At CBS Radio's WBCN (104.1 Boston), Dave Wellington exited
last week, ending a nearly four-year stint at the helm of the
station as it swung back and forth between its rock heritage
and talk. Wellington came to WBCN in 2004, replacing the station's
legendary PD, Oedipus.
Up at Steve Silberberg's WXRV (92.5 Andover), Ron Bowen has
exited as PD/operations manager/morning man after about a year
and a half at "The River."
The venerable WMEX call letters, first heard
in Boston way back in 1934, are returning to the Bay State. Dennis
Jackson held on to the calls when he sold their last home, the
106.5 in Farmington, NEW HAMPSHIRE that's now an "Air
One" affiliate under the WKHL calls. Now we know why - he's
placing them on the new 88.1 in Edgartown, on Martha's Vineyard,
for which his Foothills Public Radio was recently granted a construction
permit. The new WMEX will run 150 watts, vertical-only (for now),
from a Verizon tower in Edgartown. (Yes, if you're keeping track
at home, this means "WMEX" and "WVWA" will
be in the same hands; somewhere, either Mac Richmond or Howie
Leonard are spinning in their respective graves...)
And we were terribly remiss last week in not noting the 60th
anniversary of television in New England, and thus of Boston's
WBZ-TV (Channel 4), the region's pioneering TV station. We weren't
alone in that oversight - WBZ-TV's first general manager, Wilmer
Swartley, still going strong as he approaches his 100th birthday,
noted the omission when he talked with Boston radio historian
Donna Halper last week.
Two more early New England TV stations also have anniversaries
this month: Sunday (June 15) marked the 60th birthday for New
Haven's WTNH (Channel 8), originally WNHC-TV on channel 6; next
Saturday (June 21) marks the 60th anniversary of the sign-on
of Boston's second TV station, WNAC-TV (Channel 7), the ancestor
of today's WHDH-TV.
*There's more syndicated programming coming
to Clear Channel's RHODE ISLAND AC station. WSNE (93.3
Taunton MA) is bringing in the Los Angeles-based Ryan Seacrest
show for afternoons, effective today, and at night "The
Coast" will replace Delilah with John Tesh. The afternoon
slot had been filled by Boston radio veteran David O'Leary until
early April, when O'Leary left WSNE (where he was also assistant
PD) to become production director at WMJX (106.7 Boston).
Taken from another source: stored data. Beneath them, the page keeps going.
(** X15: the steps of [previous].  After escaping, at an element, document
    or fragment, [previous] ascends when there is no child just before the
    offset, proposes the end of that child when the child is relevant (the
    length of its text, or the number of its children), and proposes the same
    node one offset back when it is not; at a text node it proposes the
    previous offset while that is not negative and ascends otherwise.
    Ascending proposes the location in the parent that points at the node,
    and answers none when there is no parent.  Every proposed location is
    returned only if the space contains it. *)
Theorem previous_steps (doc : list tree) (s : DOMSpace) (start : DOMLoc)
        (e : instance) :
  0 <= offset start ->
  escapeIrrelevantNode doc s start = Ok e ->
  let n := node (deref start e) in
  let o := offset (deref start e) in
  (is_container (nodeType doc n) = true \/ nodeType doc n = TEXT_NODE)
  /\ (is_container (nodeType doc n) = true ->
      (item (childNodes doc n) (o - 1) = None ->
       previous doc s start = ascend_at doc s n)
      /\ (forall c, item (childNodes doc n) (o - 1) = Some c ->
                    isRelevant doc s c = true ->
                    previous doc s start
                    = clip doc s (mkLoc c (match nodeType doc c with
                                           | TEXT_NODE => textLength doc c
                                           | _ => childCount doc c
                                           end)))
      /\ (forall c, item (childNodes doc n) (o - 1) = Some c ->
                    isRelevant doc s c = false ->
                    previous doc s start = clip doc s (mkLoc n (o - 1))))
  /\ (nodeType doc n = TEXT_NODE ->
      (0 <= o - 1 -> previous doc s start = clip doc s (mkLoc n (o - 1)))
      /\ (o - 1 < 0 -> previous doc s start = ascend_at doc s n))
  /\ (parentNode n = None -> ascend_at doc s n = Ok None)
  /\ (forall p, parentNode n = Some p ->
      exists i, item (childNodes doc p) i = Some n
                /\ ascend_at doc s n = clip doc s (mkLoc p i)).
Proof.
  intros O He n o.
  destruct (escaped_supported doc s start e O He) as [Oo T].
  fold n in T. fold o in Oo.
  assert (Hn : deref start e = mkLoc n o)
    by (subst n o; destruct (deref start e); reflexivity).
  split; [exact T|].
  split.
  { intros Tc. split; [|split].
    - intros I. eapply previous_at_start; eauto.
    - intros c I R. fold (end_offset doc c).
      eapply previous_into_child; eauto.
    - intros c I R. eapply previous_over_child; eauto. }
  split.
  { intros Tt. split.
    - intros L. eapply previous_in_text; eauto.
    - intros L. eapply previous_text_start; eauto. }
  split.
  { intros P. unfold ascend_at. rewrite P. reflexivity. }
  intros p P. destruct n as [r [|i up]]; [discriminate|].
  unfold parentNode in P. simpl in P. inversion P; subst p.
  assert (V : valid doc (mkNode r (i :: up)))
    by (apply supported_valid; exact T).
  exists (Z.of_nat i). split; [apply item_child; exact V|].
  apply ascend_at_child. exact V.
Qed.

Lemma previous_steps_witness :
  previous sample whole_document (mkLoc par 2)
  = clip sample whole_document (mkLoc bold 1).
Proof.
  destruct (previous_steps sample whole_document (mkLoc par 2) This
              ltac:(simpl; lia) eq_refl) as (_ & C & _).
  destruct (C eq_refl) as (_ & D & _).
  apply (D bold); reflexivity.
Defined.

(* ------------------------------------------------------------------ *)
(** ** Steps stay in relevant content *)

Section Relevance.

Variable doc : list tree.

Lemma all_relevant_at_suffix (s : DOMSpace) (r : nat) (l up : list nat) :
  all_relevant_at doc s r (l ++ up) = true ->
  all_relevant_at doc s r up = true.
Proof.
  induction l as [|i l IH]; simpl; [auto|].
  intros H. apply andb_true_iff in H. destruct H as [_ H]. auto.
Qed.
*Randi Kirshbaum has an extra airshift in
MAINE; in addition to middays on Saga's WYNZ (100.9 Westbrook),
she'll use the air name "Bobbi Kay" starting tonight,
when she replaces the syndicated "After Midnight" on
the overnight shift at sister station WPOR (101.9 Portland.)
*One central PENNSYLVANIA AM station
is officially dead, while another is getting a new lease on life.
The defunct one first: WISL (1480 Shamokin) has been silent
for several years now (we last heard it on the air, at low power,
in 2003), but it took the FCC a while to catch up with its demise;
the license was finally cancelled for good, and the callsign
deleted, last week.
Down the road in
Carlisle, WIOO (1000) won Commission approval last week to move
to 1010, concluding a long fight it's been waging against Radio
One's WOLB (1010 Baltimore). Back in 2004, WIOO applied for the
frequency change and power increase. In its application, WIOO
noted that WCST (1010 Berkeley Springs WV) was off the air, apparently
for good, and it argued that it shouldn't have to protect WOLB's
full-power licensed facilities because Radio One had demolished
them, sold the old transmitter site, and was operating at reduced
power from another site.
The matter percolated before the Commission for several years,
during which WCST returned to the air and WOLB filed an application
for licensed facilities with lower power. WIOO amended its application
to show protection for both of those signals, and when WOLB was
licensed at its new site last month, WIOO pressed the Commission
to approve its own move. And after one more appeal from Radio
One, which was denied, the FCC agreed. So WIOO will go from 1
kW, non-directional, to 5 kW DA by day, adding 60 watts of power
at night on its new frequency of 1010.
In Philadelphia, WOGL (98.1) officially dedicated its air
studio last Friday in memory of afternoon jock Ron O'Brien, who
died April 27. In addition to "The Big Ron O'Brien Studio,"
WOGL has set up a tribute
page for the legendary top-40 jock.
Another legendary jock, Pittsburgh's Porky Chedwick, is moving
south. PBRTV.com reports
that the "Daddio of the Raddio," now 90, is relocating
to Tarpon Springs, Florida, near Tampa.
And we just recently received word of the May 23 death of
Edwin Tornberg, the chairman of New World Radio, which owns WNWR
(1540 Philadelphia) as well as stations in Baltimore and Washington.
Tornberg was 82.
a new FM signal on the air in eastern CANADA; Kentville,
Nova Scotia, to be precise. Newcap's CIJK ("K-Rock 89.3")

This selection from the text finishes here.